Quant à l’ensemble des principes proposés par Edgar Morin pour appréhender la complexité, il nous semble que leur potentiel est de loin supérieur aux limites que nous avons soulignées. Les remarques sur les « logiques différentes, souvent antagonistes » ouvrent la voie à une réflexion sur les logiques ancrées dans des systèmes historiques et normatifs différents, qu’il est difficile d’unir, comme le souhaite Morin dans son sixième principe, le principe dialogique. Nous croyons que certaines logiques antagonistes ne peuvent pas être réconciliées par des astuces épistémologiques ou méthodologiques, et que ces logiques ne peuvent se rencontrer que sur le terrain de la confrontation, pacifique dans la mesure du possible. Quand aucun moyen de résolution pacifique des conflits n’existe, comme c’est le cas dans des sociétés où l’ordre politique n’a pas été consacré par de longues années de maturation, et que les rapports de pouvoir ne permettent pas à une partie en présence d’imposer une résolution aux autres, les conflits violents en résultent. Ce n’est le cas ni au Québec ni au Canada, fort heureusement, où la légitimité des constitutions et des Chartes est solidement établie. Mais bien sûr, la question théorique du dépassement des logiques antagonistes ne cesse pas de se poser pour autant.

4.2 La coexistence de systèmes indépendants au sein d’un système global

Nous croyons que la clé de compréhension de ces difficultés réside dans l’existence de systèmes indépendants au sein d’un système global. Certes, le système-monde économique et géopolitique a un effet structurant sur l’ensemble des sous-systèmes, incluant les sous-systèmes culturels qui président à l’ordre social local des diverses sociétés. Mais ces systèmes de valeur, ces systèmes normatifs, offrent tout de même une résistance à l’hégémonie des systèmes géopolitiques eurocentrés. Les technologies de l’information et les réseaux sociaux qui se sont développés dans leur sillage auront-ils un effet uniformisant sur ces sous-systèmes, et auront-ils la capacité des soumettre ces sous-systèmes et de les incorporer dans un méga système global, permettant « d’unir » des notions et des principes antagonistes, en fonction du principe dialogique proposé par Morin ? Nous n’avons pas de réponse à cette question.

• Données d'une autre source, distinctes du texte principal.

(** [decode] on the bytes of data characters followed by anything that
    starts with [=]. *)
Lemma decode_bytes_key (data : jsstring) (rest : list byte) :
  Forall (fun c => 65 <= c <= 90 \/ 50 <= c <= 55) data ->
  (rest = [] \/ exists rest', rest = x3d :: rest') ->
  decode_bytes (map z2b data ++ rest) = Return (secret_key data).
Proof.
  intros Hdata Hrest. unfold decode_bytes.
  set (room := Z.to_nat ((Z.of_nat (length (map z2b data ++ rest)) * 5 + 7) / 8)).
  destruct (decode_loop_bits data Hdata rest [] [] (repeat x00 room)) as (st & Hst & Hout).
  - cbn [length]. lia.
  - assumption.
  - rewrite repeat_length. cbn [length]. subst room.
    rewrite length_app, length_map.
    set (n := (length data + length rest)%nat).
    pose proof (Z.div_mod (Z.of_nat n * 5 + 7) 8 ltac:(lia)) as Hd.
    pose proof (Z.mod_pos_bound (Z.of_nat n * 5 + 7) 8 ltac:(lia)) as Hm.
    assert (0 <= (Z.of_nat n * 5 + 7) / 8) by (apply Z.div_pos; lia).
    subst n. lia.
  - change (pending [] (length []) ([] ++ repeat x00 room)) with
      {| d_shiftIndex := 0; d_plainChar := 0; d_plainPos := 0; d_decoded := repeat x00 room |} in Hst.
    rewrite Hst, Hout. reflexivity.
Qed.


(** *** What [decode] makes of what [encode] returns *)

Lemma bits5_value (a b c d e : bool) : bits5 (value [a; b; c; d; e]) = [a; b; c; d; e].
Proof. destruct a, b, c, d, e; reflexivity. Qed.

Lemma groups_bits (n : nat) :
  forall l, (length l <= n)%nat ->
  exists k, (k <= 4)%nat /\ flat_map bits5 (groups l) = l ++ repeat false k.
Proof.
  induction n as [|n IH]; intros l Hl.
  - destruct l; [|cbn [length] in Hl; lia]. exists 0%nat. split; [lia | reflexivity].
  - destruct l as [|a [|b [|c [|d [|e l]]]]].
    + exists 0%nat. split; [lia | reflexivity].
    + exists 4%nat. split; [lia|]. cbn [groups flat_map]. rewrite bits5_value. reflexivity.
    + exists 3%nat. split; [lia|]. cbn [groups flat_map]. rewrite bits5_value. reflexivity.
    + exists 2%nat. split; [lia|]. cbn [groups flat_map]. rewrite bits5_value. reflexivity.
    + exists 1%nat. split; [lia|]. cbn [groups flat_map]. rewrite bits5_value. reflexivity.
    + destruct (IH l) as (k & Hk & E); [cbn [length] in Hl; lia|].
      exists k. split; [exact Hk|].
      change (groups (a :: b :: c :: d :: e :: l)) with (value [a; b; c; d; e] :: groups l).
      cbn [flat_map]. rewrite bits5_value, E. reflexivity.
Qed.

Lemma flat_map_symbol (ds : list Z) :
  Forall (fun d => 0 <= d < 32) ds ->
  flat_map (fun c => bits5 (char_value c)) (map symbol ds) = flat_map bits5 ds.
Proof.
  induction 1 as [|d ds Hd Hds IH]; [reflexivity|].
  cbn [map flat_map]. rewrite char_value_symbol, IH by assumption. reflexivity.
Qed.

Lemma value_bits (b : byte) : value (bits b) = b2z b.
Proof.
  apply Z.eqb_eq.
  apply (EncodeFacts.byte_forall (fun b => value (bits b) =? b2z b)).
  vm_compute. reflexivity.
Qed.

Lemma bytes_of_bits_bytes (plain : list byte) (zs : list bool) :
  (length zs < 8)%nat -> bytes_of_bits (flat_map bits plain ++ zs) = plain.
Proof.
  intros Hzs. induction plain as [|b plain IH].
  - apply bytes_of_bits_short. exact Hzs.
  - cbn [flat_map]. rewrite <- app_assoc.
    destruct (EncodeFacts.bits_explicit b) as (t7 & t6 & t5 & t4 & t3 & t2 & t1 & t0 & E).
    rewrite E. cbn [app bytes_of_bits]. rewrite <- E, value_bits, z2b_b2z, IH. reflexivity.
Qed.

Lemma secret_key_encode (plain : list byte) :
  secret_key (map symbol (groups (flat_map bits plain))) = plain.
Proof.
  unfold secret_key.
  rewrite flat_map_symbol by (apply (groups_range _ _ (le_n _))).
  destruct (groups_bits _ _ (le_n (length (flat_map bits plain)))) as (k & Hk & E).
  rewrite E. apply bytes_of_bits_bytes. rewrite repeat_length. lia.
Qed.

Lemma padding_bytes (n : nat) :
  map z2b (repeat 61 n) = [] \/ exists rest', map z2b (repeat 61 n) = x3d :: rest'.
Proof.
  destruct n as [|n]; [left; reflexivity|].
  right. exists (map z2b (repeat 61 n)). reflexivity.
Qed.

(** [decode] gives back the bytes that [encode] was given. *)
Lemma decode_encode (plain : list byte) :
  decode_bytes (map z2b (Rfc4648.encode plain)) = Return plain.
Proof.
  unfold Rfc4648.encode. rewrite map_app, decode_bytes_key.
  - rewrite secret_key_encode. reflexivity.
  - apply Forall_map. eapply Forall_impl; [|apply (groups_range _ _ (le_n _))].
    intros d Hd. apply symbol_class. exact Hd.
  - apply padding_bytes.
Qed.

End DecodeFacts.

(** *** The text that [generateSecret] encodes *)

Lemma utf8_encode_ascii_app (s1 s2 : jsstring) :
  Forall (fun c => 0 <= c < 128) s1 -> Utf8.encode (s1 ++ s2) = map z2b s1 ++ Utf8.encode s2.
Proof.
  induction 1 as [|c s Hc Hs IH]; [reflexivity|].
  cbn [Utf8.encode map app]. unfold Utf8.is_high_surrogate, Utf8.is_low_surrogate.
  replace (55296 <=? c) with false by lia. replace (56320 <=? c) with false by lia.
  cbn [andb]. unfold Utf8.encode_point. replace (c <? 128) with true by lia.
  rewrite IH. reflexivity.
Qed.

La rencontre de deux processus différents qui produisent un même comportement a de nombreuses conséquences, dont celle de rendre difficile, sinon impossible, des prises de position politiques tout à fait cohérentes, car l’une des logiques entraîne une évaluation positive du phénomène et l’autre une évaluation négative du même phénomène. On peut mettre l’emphase sur l’une ou l’autre de ces deux logiques pour justifier la position que l’on prend, rendant du coup les autres logiques hors de portée dans la représentation des enjeux. Les acteurs politiques, favorisant la cohérence plutôt que l’incohérence, ont alors tendance à adopter une position de déni face aux logiques qui produisent des significations différentes de celles qu’ils adoptent, attitude que l’on observe quand des chercheurs universitaires ne distinguent pas leur rôle de militants de leur rôle de chercheurs. Le dialogue social devient alors impossible. Le principe dialogique proposé par Morin permet de concevoir l’aspect nécessairement paradoxal d’un même phénomène social, et d’ouvrir la porte à une discussion plus nuancée du phénomène. En d’autres termes, la complexité conceptuelle qui découle de sous-systèmes plus ou moins indépendants nous semble plus importante que la complexité méthodologique. L’imprévisibilité associée par Morin aux systèmes complexes semble devoir être remplacée par l’indécidabilité de la signification des comportements. C’est là que résident les enjeux de savoir et les enjeux de pouvoir les plus importants.